Take the line that has "p ∈ List.filter" and all the lines that come after it in the records, and write them out again exactly. Add no other line.

+---+

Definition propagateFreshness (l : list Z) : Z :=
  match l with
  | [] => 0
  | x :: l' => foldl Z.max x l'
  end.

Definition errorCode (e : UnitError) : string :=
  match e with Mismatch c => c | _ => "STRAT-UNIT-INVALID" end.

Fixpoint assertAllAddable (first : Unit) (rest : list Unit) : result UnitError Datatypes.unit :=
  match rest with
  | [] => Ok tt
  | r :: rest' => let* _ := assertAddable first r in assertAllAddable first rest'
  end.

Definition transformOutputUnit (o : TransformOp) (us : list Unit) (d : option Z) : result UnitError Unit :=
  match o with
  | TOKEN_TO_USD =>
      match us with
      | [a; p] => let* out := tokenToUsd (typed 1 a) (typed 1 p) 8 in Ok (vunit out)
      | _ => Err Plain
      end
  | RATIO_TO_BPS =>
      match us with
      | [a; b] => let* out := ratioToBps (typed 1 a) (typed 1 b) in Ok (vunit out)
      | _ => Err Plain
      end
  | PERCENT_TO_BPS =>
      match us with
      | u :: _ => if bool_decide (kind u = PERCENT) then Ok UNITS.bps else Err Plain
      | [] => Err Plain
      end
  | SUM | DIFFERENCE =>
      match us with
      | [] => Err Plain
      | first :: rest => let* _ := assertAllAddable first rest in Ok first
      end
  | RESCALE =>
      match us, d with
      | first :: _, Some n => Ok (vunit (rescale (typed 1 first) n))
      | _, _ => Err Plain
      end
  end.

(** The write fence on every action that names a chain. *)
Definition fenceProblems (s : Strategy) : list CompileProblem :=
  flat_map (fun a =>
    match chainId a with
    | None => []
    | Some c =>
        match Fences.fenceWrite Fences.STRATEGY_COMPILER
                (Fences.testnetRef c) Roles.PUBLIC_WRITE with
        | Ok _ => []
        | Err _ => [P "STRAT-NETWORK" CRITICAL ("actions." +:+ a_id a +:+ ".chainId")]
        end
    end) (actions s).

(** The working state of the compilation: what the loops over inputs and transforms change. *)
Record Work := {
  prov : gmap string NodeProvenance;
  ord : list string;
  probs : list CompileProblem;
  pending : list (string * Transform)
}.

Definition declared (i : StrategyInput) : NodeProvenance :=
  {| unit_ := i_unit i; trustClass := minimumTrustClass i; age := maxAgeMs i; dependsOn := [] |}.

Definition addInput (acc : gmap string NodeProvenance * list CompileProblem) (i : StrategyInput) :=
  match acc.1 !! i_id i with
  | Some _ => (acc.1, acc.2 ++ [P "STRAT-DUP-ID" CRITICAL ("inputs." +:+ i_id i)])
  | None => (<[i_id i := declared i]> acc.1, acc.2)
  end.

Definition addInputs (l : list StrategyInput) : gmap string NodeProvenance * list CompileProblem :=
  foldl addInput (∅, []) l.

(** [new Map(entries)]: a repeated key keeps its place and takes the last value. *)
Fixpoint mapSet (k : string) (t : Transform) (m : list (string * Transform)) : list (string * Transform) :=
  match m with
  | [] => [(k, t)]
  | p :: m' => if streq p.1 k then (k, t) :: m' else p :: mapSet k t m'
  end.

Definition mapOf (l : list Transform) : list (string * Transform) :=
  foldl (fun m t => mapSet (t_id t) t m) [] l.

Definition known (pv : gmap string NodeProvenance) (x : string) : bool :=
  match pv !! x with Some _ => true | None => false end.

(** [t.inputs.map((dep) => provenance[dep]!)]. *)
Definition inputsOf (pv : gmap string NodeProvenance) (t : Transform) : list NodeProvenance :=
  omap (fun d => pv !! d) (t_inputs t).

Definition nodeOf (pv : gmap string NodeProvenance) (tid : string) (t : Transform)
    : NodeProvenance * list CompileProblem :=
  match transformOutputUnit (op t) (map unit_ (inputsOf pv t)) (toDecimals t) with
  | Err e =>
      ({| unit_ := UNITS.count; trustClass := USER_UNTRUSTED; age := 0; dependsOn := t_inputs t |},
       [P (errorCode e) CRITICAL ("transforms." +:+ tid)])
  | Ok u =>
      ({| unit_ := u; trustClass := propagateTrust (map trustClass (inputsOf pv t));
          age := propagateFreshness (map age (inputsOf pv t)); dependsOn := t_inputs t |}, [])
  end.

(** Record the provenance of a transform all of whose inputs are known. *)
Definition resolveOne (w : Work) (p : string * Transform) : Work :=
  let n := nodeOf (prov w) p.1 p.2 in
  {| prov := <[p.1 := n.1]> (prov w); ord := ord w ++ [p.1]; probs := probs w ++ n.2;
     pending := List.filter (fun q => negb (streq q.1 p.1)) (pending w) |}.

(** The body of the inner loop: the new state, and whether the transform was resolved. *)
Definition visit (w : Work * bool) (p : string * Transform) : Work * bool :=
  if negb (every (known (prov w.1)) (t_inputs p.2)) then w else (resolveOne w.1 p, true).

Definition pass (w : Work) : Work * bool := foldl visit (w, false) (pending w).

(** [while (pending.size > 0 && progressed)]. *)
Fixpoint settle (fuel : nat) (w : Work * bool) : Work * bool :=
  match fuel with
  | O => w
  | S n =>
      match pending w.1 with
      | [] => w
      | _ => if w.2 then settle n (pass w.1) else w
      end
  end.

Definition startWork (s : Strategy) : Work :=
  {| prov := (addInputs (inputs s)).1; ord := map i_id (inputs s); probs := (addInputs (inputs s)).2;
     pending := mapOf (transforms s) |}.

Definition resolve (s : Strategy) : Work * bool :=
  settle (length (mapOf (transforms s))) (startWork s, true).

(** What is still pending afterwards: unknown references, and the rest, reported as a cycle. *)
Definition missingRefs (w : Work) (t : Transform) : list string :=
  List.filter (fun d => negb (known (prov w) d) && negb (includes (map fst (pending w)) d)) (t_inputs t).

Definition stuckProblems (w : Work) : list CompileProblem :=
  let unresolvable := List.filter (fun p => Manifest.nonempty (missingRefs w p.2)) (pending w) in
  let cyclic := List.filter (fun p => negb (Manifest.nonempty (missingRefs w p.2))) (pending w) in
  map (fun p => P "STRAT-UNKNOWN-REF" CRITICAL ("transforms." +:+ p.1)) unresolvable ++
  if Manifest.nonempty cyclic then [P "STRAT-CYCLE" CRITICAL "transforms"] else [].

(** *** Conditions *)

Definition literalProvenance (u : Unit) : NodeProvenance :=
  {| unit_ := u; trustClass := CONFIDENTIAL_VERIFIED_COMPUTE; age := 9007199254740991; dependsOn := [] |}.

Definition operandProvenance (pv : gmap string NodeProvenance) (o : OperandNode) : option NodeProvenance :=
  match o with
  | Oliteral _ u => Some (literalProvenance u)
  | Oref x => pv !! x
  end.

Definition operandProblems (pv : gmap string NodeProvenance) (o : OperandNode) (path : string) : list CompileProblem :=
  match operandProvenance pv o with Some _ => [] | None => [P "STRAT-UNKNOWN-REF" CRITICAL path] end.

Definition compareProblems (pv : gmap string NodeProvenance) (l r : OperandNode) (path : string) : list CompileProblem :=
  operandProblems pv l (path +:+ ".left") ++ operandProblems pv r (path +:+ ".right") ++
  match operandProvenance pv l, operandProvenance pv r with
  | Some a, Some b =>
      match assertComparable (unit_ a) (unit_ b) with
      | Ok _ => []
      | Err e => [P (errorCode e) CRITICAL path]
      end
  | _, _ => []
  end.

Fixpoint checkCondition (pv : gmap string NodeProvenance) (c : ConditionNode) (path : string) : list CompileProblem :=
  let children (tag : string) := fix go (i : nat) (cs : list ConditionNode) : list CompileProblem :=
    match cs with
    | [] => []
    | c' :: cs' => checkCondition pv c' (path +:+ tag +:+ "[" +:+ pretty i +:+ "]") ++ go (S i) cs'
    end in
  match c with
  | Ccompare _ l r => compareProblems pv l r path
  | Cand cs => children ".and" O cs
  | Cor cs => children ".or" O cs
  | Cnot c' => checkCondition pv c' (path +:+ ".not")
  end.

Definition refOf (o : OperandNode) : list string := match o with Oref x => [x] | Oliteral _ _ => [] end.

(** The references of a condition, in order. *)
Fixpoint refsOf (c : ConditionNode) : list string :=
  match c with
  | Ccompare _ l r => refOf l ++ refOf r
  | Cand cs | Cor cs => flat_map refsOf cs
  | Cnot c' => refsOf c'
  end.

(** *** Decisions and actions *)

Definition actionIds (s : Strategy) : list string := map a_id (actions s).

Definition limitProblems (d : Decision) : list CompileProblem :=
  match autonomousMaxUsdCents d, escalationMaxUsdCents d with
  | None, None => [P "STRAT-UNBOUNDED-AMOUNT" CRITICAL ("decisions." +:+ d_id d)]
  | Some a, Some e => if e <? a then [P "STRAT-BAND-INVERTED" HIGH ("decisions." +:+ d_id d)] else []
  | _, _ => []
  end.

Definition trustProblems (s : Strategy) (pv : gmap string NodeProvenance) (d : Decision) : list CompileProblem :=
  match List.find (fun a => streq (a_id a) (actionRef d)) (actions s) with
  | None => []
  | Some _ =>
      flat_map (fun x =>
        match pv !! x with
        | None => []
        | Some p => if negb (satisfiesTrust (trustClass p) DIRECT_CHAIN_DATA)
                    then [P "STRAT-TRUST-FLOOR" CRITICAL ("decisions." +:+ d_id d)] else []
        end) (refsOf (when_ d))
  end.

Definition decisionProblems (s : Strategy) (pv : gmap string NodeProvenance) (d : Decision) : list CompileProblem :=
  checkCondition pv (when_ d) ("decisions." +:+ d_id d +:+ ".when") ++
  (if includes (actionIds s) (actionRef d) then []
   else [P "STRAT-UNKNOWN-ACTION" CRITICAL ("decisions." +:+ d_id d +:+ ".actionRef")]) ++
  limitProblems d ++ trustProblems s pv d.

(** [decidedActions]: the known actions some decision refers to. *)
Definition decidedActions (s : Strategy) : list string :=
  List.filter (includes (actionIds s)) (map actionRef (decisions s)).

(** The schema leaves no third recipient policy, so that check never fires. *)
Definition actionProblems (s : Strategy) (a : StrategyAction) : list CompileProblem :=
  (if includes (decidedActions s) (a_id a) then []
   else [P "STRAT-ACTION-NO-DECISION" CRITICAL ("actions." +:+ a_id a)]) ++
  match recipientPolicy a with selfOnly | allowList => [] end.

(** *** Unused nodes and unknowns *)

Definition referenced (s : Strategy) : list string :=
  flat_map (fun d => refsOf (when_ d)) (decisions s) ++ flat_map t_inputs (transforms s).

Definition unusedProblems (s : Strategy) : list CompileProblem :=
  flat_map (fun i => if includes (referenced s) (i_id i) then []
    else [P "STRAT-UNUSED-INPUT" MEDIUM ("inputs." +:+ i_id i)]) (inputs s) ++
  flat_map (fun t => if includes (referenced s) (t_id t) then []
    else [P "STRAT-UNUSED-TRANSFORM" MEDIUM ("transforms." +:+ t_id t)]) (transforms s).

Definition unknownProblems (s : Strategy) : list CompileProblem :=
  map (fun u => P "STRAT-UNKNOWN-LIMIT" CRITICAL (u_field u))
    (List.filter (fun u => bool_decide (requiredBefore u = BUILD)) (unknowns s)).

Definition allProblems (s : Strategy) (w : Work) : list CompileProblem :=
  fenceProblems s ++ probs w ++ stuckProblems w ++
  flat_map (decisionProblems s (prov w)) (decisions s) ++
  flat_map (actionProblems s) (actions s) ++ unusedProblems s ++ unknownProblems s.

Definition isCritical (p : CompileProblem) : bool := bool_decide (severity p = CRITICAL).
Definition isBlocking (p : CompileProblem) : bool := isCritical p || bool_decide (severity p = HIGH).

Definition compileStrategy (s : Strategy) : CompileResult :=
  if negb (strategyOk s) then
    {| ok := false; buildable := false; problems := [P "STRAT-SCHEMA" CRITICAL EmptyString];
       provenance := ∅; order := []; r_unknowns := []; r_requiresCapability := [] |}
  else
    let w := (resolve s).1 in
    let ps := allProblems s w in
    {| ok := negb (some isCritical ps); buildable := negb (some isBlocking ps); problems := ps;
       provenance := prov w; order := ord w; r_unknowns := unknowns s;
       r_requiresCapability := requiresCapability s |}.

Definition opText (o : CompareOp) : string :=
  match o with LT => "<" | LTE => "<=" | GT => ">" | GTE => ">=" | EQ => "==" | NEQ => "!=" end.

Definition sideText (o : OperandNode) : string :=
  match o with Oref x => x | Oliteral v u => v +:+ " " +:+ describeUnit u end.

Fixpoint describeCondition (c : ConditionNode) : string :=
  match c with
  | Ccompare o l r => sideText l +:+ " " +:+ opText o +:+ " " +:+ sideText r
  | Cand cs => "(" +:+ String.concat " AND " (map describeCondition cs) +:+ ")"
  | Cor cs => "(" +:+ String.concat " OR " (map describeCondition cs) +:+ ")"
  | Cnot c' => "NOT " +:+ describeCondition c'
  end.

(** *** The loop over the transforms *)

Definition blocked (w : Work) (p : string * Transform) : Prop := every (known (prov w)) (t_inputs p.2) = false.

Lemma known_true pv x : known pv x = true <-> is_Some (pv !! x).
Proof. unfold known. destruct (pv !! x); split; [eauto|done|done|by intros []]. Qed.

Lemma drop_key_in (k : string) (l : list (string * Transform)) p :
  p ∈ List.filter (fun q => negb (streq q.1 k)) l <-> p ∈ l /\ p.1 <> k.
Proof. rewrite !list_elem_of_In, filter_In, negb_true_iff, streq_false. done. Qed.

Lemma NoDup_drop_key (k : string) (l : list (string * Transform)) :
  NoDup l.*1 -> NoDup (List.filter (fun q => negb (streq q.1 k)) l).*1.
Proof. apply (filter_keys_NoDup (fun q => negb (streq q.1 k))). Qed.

+---+

* [Problem solution]
  p ∈ List.filter (fun q => negb (streq q.1 k)) l <-> p ∈ l /\ p.1 <> k.
Proof. rewrite !list_elem_of_In, filter_In, negb_true_iff, streq_false. done. Qed.

Lemma NoDup_drop_key (k : string) (l : list (string * Transform)) :
  NoDup l.*1 -> NoDup (List.filter (fun q => negb (streq q.1 k)) l).*1.
Proof. apply (filter_keys_NoDup (fun q => negb (streq q.1 k))). Qed.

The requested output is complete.